Work request: Keep only the lines from the start of the data through the line containing "each type the", and output them exactly.

Data records:
(* ===== verification/CrcByType.v ===== *)
(** * Checksums by type

    The entry point [crc_by_type] of include/zephyr/sys/crc.h against a table of parameters: for
    each type the width, the polynomial, the initial value, the order in which the bits enter the
    register and the value added at the end.  A message can be checked block by block, the result
    of one block being the seed of the next. *)

From S2P Require Import Prelude BitOps Crc CrcRoutines.

Local Open Scope Z_scope.

(** ** The parameters of each type *)

Inductive bit_order := Msb_first | Lsb_first | High_nibble_lsb_first.

Record crc_params := mkParams {
  width : Z; polynomial : Z; init : Z; order : bit_order; xor_out : Z
}.

(** The checksum with given parameters, as a shift register. *)
Definition crc_of (p : crc_params) (src : list Z) : Z :=
  Z.lxor (match order p with
          | Msb_first => crc_reg (width p) (polynomial p) (init p) (msg_bits src)
          | Lsb_first => crc_reg_r (polynomial p) (init p) (msg_bits_r src)
          | High_nibble_lsb_first => crc_reg_r (polynomial p) (init p) (nibble_bits_r src)
          end) (xor_out p).

Definition params (type : crc_type) (seed poly : Z) (reflect first last : bool) : crc_params :=
  match type with
  | CRC4 => mkParams 4 poly seed (if reflect then High_nibble_lsb_first else Msb_first) 0
  | CRC4_TI => mkParams 4 0x3 seed Msb_first 0
  | CRC7_BE => mkParams 8 (2 * 0x09) (u8 seed) Msb_first 0
  | CRC8 => mkParams 8 (u8 poly) (u8 seed) (if reflect then Lsb_first else Msb_first) 0
  | CRC8_CCITT => mkParams 8 0x07 (u8 seed) Msb_first 0
  | CRC16 => mkParams 16 (u16 poly) (u16 seed) (if reflect then Lsb_first else Msb_first) 0
  | CRC16_ANSI => mkParams 16 0xA001 0xFFFF Lsb_first 0
  | CRC16_CCITT => mkParams 16 0x8408 (u16 seed) Lsb_first 0
  | CRC16_ITU_T => mkParams 16 0x1021 (u16 seed) Msb_first 0
  | CRC24_PGP => mkParams 24 0x864CFB (wrap_u 24 seed) Msb_first 0
  | CRC32_C => mkParams 32 0x82F63B78 (if first then 0xFFFFFFFF else seed) Lsb_first (if last then 0xFFFFFFFF else 0)
  | CRC32_IEEE => mkParams 32 0xEDB88320 (0xFFFFFFFF - seed) Lsb_first 0xFFFFFFFF
  end.

(** The seeds and polynomials a caller may give; the routines for four bits do not cut theirs off. *)
Definition argument (type : crc_type) (x : Z) : Prop :=
  0 <= x < 2 ^ match type with CRC4 | CRC4_TI => 4 | _ => 32 end.

(** CRC-24 leaves the bits above the checksum in the register until the last block. *)
Definition unfinished (type : crc_type) (last : bool) : bool :=
  match type with CRC24_PGP => negb last | _ => false end.
Definition is_checksum (type : crc_type) (last : bool) (p : crc_params) (src : list Z) (c : Z) : Prop :=
  0 <= c < 2 ^ (if unfinished type last then 32 else width p) /\ wrap_u (width p) c = crc_of p src.

(** ** Proofs *)

Lemma iter_range w f k x : (forall x, 0 <= f x < 2 ^ w) -> 0 <= x < 2 ^ w -> 0 <= Nat.iter k f x < 2 ^ w.
Proof. intros Hf Hx. destruct k; [done|apply Hf]. Qed.

Lemma crc24_pgp_update_range crc data : 0 <= crc < 2 ^ 32 -> 0 <= crc24_pgp_update crc data < 2 ^ 32.
Proof.
  unfold crc24_pgp_update. revert crc. induction data as [|x data IH]; intros crc Hc; [done|]. cbn [foldl]. apply IH.
  apply iter_range; [|by apply wrap_u_range]. intros y. cbn zeta. destruct (negb _); by apply wrap_u_range.
Qed.

Lemma checksum_intro type last p src c :
  c = crc_of p src -> 0 < width p <= 32 -> 0 <= c < 2 ^ width p -> is_checksum type last p src c.
Proof.
  intros Hc Hw Hr. split; [|by rewrite wrap_u_small]. destruct (unfinished type last); [|done].
  assert (2 ^ width p <= 2 ^ 32) by (apply Z.pow_le_mono_r; lia). lia.
Qed.

(** A register that is neither complemented nor cut. *)
Ltac is_register :=
  eexists; split; [done|]; apply checksum_intro; cbn [width];
  [unfold crc_of; cbn [xor_out order]; by rewrite Z.lxor_0_r|lia|];
  first [apply crc_reg_range|apply crc_reg_r_range]; done || lia || by apply wrap_u_range.
Ltac plain_register H := rewrite H by (done || lia || by apply wrap_u_range); is_register.

Section Registers.
Context (src : list Z) (seed poly : Z) (Hb : byte_list src).

Lemma crc4_by_type reflect first last : 0 <= seed < 2 ^ 4 -> 0 <= poly < 2 ^ 4 ->
  exists c, crc_by_type CRC4 src seed poly reflect first last = Some c /\
    is_checksum CRC4 last (params CRC4 seed poly reflect first last) src c.
Proof using Hb.
  intros Hs Hp. cbn [crc_by_type params]. rewrite !(wrap_u_small 8) by lia.
  destruct reflect; [plain_register crc4_reversed_register|].
  rewrite crc4_register, !wrap_u_small by done. is_register.
Qed.

Lemma crc24_by_type reflect first last : 0 <= seed < 2 ^ 32 ->
  exists c, crc_by_type CRC24_PGP src seed poly reflect first last = Some c /\
    is_checksum CRC24_PGP last (params CRC24_PGP seed poly reflect first last) src c.
Proof using Hb.
  intros Hs. eexists. split; [done|]. cbn zeta. pose proof (crc24_pgp_update_range seed src Hs) as Hr.
  pose proof (crc24_register seed src Hb) as Hreg. unfold is_checksum, crc_of. cbn. rewrite Z.lxor_0_r.
  destruct last; cbn [negb]; [|done]. rewrite (land_ones_wrap _ _ 24) by done.
  pose proof (wrap_u_range 24 (crc24_pgp_update seed src)). rewrite (wrap_u_small 24 (wrap_u 24 _)) by lia.
  split; [lia|done].
Qed.

Lemma crc32_by_type type reflect first last : type = CRC32_C \/ type = CRC32_IEEE -> 0 <= seed < 2 ^ 32 ->
  exists c, crc_by_type type src seed poly reflect first last = Some c /\
    is_checksum type last (params type seed poly reflect first last) src c.
Proof using Hb.
  intros [-> | ->] Hs; cbn [crc_by_type params]; eexists; (split; [done|]); apply checksum_intro; try done; cbn [width].
  - by rewrite crc32_c_register.
  - rewrite crc32_c_register by done. apply lxor_range; [done| |by destruct last].
    apply crc_reg_r_range; try done; try lia. by destruct first.
  - rewrite crc32_ieee_register by done. unfold crc_of. cbn [order polynomial init xor_out].
    assert (E : u32 (Z.lnot seed) = 0xFFFFFFFF - seed).
    { unfold wrap_u, Z.lnot. rewrite <- (Z.mod_unique_pos _ _ (-1) (0xFFFFFFFF - seed)); lia. }
    rewrite E, u32_lnot_lxor; [done|]. apply crc_reg_r_range; done || lia.
  - rewrite crc32_ieee_register by done. by apply wrap_u_range.
Qed.

Lemma crc_by_type_checksum type reflect first last : argument type seed -> argument type poly ->
  exists c, crc_by_type type src seed poly reflect first last = Some c /\
    is_checksum type last (params type seed poly reflect first last) src c.
Proof using Hb.
  unfold argument. destruct type; intros Hs Hp; auto using crc4_by_type, crc24_by_type, crc32_by_type;
    cbn [crc_by_type params].
  - rewrite (wrap_u_small 8 seed) by lia. plain_register crc4_ti_register.
  - plain_register crc7_be_register.
  - destruct reflect; [plain_register crc8_reversed_register|plain_register crc8_register].
  - plain_register crc8_ccitt_register.
  - destruct reflect; [plain_register crc16_reflect_register|plain_register crc16_register].
  - unfold crc16_ansi. plain_register crc16_reflect_register.
  - plain_register crc16_ccitt_register.
  - plain_register crc16_itu_t_register.
Qed.
End Registers.

(** The routines are folds over the message. *)
Lemma crc4_app xs ys poly seed reversed : byte_list xs -> byte_list ys -> 0 <= poly < 2 ^ 4 -> 0 <= seed < 2 ^ 4 ->
  crc4 (xs ++ ys) poly seed reversed = crc4 ys poly (crc4 xs poly seed reversed) reversed.
Proof.
  intros Hx Hy Hp Hs. assert (byte_list (xs ++ ys)) by (by apply Forall_app). destruct reversed.
  - assert (0 <= crc_reg_r poly seed (nibble_bits_r xs) < 2 ^ 4) by (apply crc_reg_r_range; done || lia).
    rewrite !crc4_reversed_register by (done || rewrite ?crc4_reversed_register; done).
    unfold nibble_bits_r. by rewrite bind_app, crc_reg_r_app.
  - assert (0 <= crc_reg 4 poly seed (msg_bits xs) < 2 ^ 4) by (apply crc_reg_range; done || lia).
    rewrite !crc4_register by done. rewrite !wrap_u_small by (done || rewrite ?wrap_u_small; done).
    unfold msg_bits. by rewrite bind_app, crc_reg_app.
Qed.

Lemma crc_by_type_app type xs ys seed poly reflect first last : byte_list xs -> byte_list ys ->
  argument type seed -> argument type poly -> type <> CRC16_ANSI ->
  crc_by_type type (xs ++ ys) seed poly reflect first last =
  c ← crc_by_type type xs seed poly reflect first false; crc_by_type type ys c poly reflect false last.
Proof.
  intros Hx Hy Hs Hp Hn. destruct (crc_by_type_checksum xs seed poly Hx type reflect first false Hs Hp) as (c & Hc & Hr & _).
  rewrite Hc. cbn [mbind option_bind]. unfold argument in *.
  destruct type; cbn [params width unfinished negb crc_by_type] in *; try done; rewrite ?(wrap_u_small _ c) by lia.
  all: try (injection Hc as <-).
  - f_equal. rewrite !(wrap_u_small 8) by lia. by apply crc4_app.
  - unfold crc4_ti in *. by rewrite foldl_app, Hc.
  - f_equal. apply foldl_app.
  - f_equal. apply foldl_app.
  - f_equal. apply foldl_app.
  - f_equal. destruct reflect; apply foldl_app.
  - f_equal. apply foldl_app.
  - f_equal. apply foldl_app.
  - cbn zeta. unfold crc24_pgp_update. by rewrite foldl_app.
  - unfold crc32_c. by rewrite foldl_app.
  - by rewrite crc32_ieee_update_app.
Qed.

(** CRC-7 is kept in the upper seven bits of a byte. *)
Lemma crc7_by_type src s poly reflect first last : byte_list src -> 0 <= s < 2 ^ 7 ->
  crc_by_type CRC7_BE src (2 * s) poly reflect first last = Some (2 * crc_reg 7 0x09 s (msg_bits src)).
Proof.
  intros Hb Hs. cbn [crc_by_type]. rewrite wrap_u_small, crc7_be_register by (done || lia). f_equal.
  pose proof (crc_reg_justified 7 0x09 s (msg_bits src)) as Hj. rewrite !Z.shiftl_mul_pow2 in Hj by lia.
  rewrite !(Z.mul_comm 2). apply Hj; lia.
Qed.

(** C36: crc_by_type dispatches to the right checksum: for every type its result is that of
    the shift register with the width, polynomial, initial value, bit order and final complement
    listed for the type, with seed and polynomial cut to the width, the reflected form exactly
    when asked for, and the bits above a CRC-24 cleared with the last block; CRC-7 stands in the
    upper seven bits of the byte. The 4-bit types take 4-bit arguments only. A message in two
    blocks has the checksum of the second block with the result of the first as seed, for every
    type but CRC16_ANSI, which has no seed. *)
Theorem crc_by_type_correct type xs ys seed poly reflect first last :
  byte_list xs -> byte_list ys -> argument type seed -> argument type poly ->
  (exists c, crc_by_type type xs seed poly reflect first last = Some c /\
    is_checksum type last (params type seed poly reflect first last) xs c) /\
  (forall s, 0 <= s < 2 ^ 7 -> crc_by_type CRC7_BE xs (2 * s) poly reflect first last =
    Some (2 * crc_reg 7 0x09 s (msg_bits xs))) /\
  (type <> CRC16_ANSI ->
    crc_by_type type (xs ++ ys) seed poly reflect first last =
    c ← crc_by_type type xs seed poly reflect first false; crc_by_type type ys c poly reflect false last).
Proof.
  intros Hx Hy Hs Hp. split_and!; [by apply crc_by_type_checksum|intros; by apply crc7_by_type|intros; by apply crc_by_type_app].
Qed.

(** The check value of CRC-32, that of the digits 1 to 9. *)
Lemma crc_by_type_witness :
  (exists c, crc_by_type CRC32_IEEE [0x31; 0x32; 0x33; 0x34; 0x35; 0x36; 0x37; 0x38; 0x39] 0 0 false true true = Some c /\
    wrap_u 32 c = 0xCBF43926) /\
  crc_by_type CRC32_C ([0x31; 0x32; 0x33] ++ [0x34; 0x35]) 7 0 false true true =
  c ← crc_by_type CRC32_C [0x31; 0x32; 0x33] 7 0 false true false; crc_by_type CRC32_C [0x34; 0x35] c 0 false false true.
Proof.
  split; [|apply (crc_by_type_correct CRC32_C [0x31; 0x32; 0x33] [0x34; 0x35] 7 0 false true true); [by_decision..|discriminate]].
  edestruct (crc_by_type_correct CRC32_IEEE [0x31; 0x32; 0x33; 0x34; 0x35; 0x36; 0x37; 0x38; 0x39] [] 0 0 false true true)
    as [(c & Hc & _ & Hw) _]; [by_decision..|].
  exists c. split; [exact Hc|]. etransitivity; [exact Hw|]. vm_compute. reflexivity.
Defined.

Solution for this task:
(* ===== verification/CrcByType.v ===== *)
(** * Checksums by type

    The entry point [crc_by_type] of include/zephyr/sys/crc.h against a table of parameters: for
    each type the width, the polynomial, the initial value, the order in which the bits enter the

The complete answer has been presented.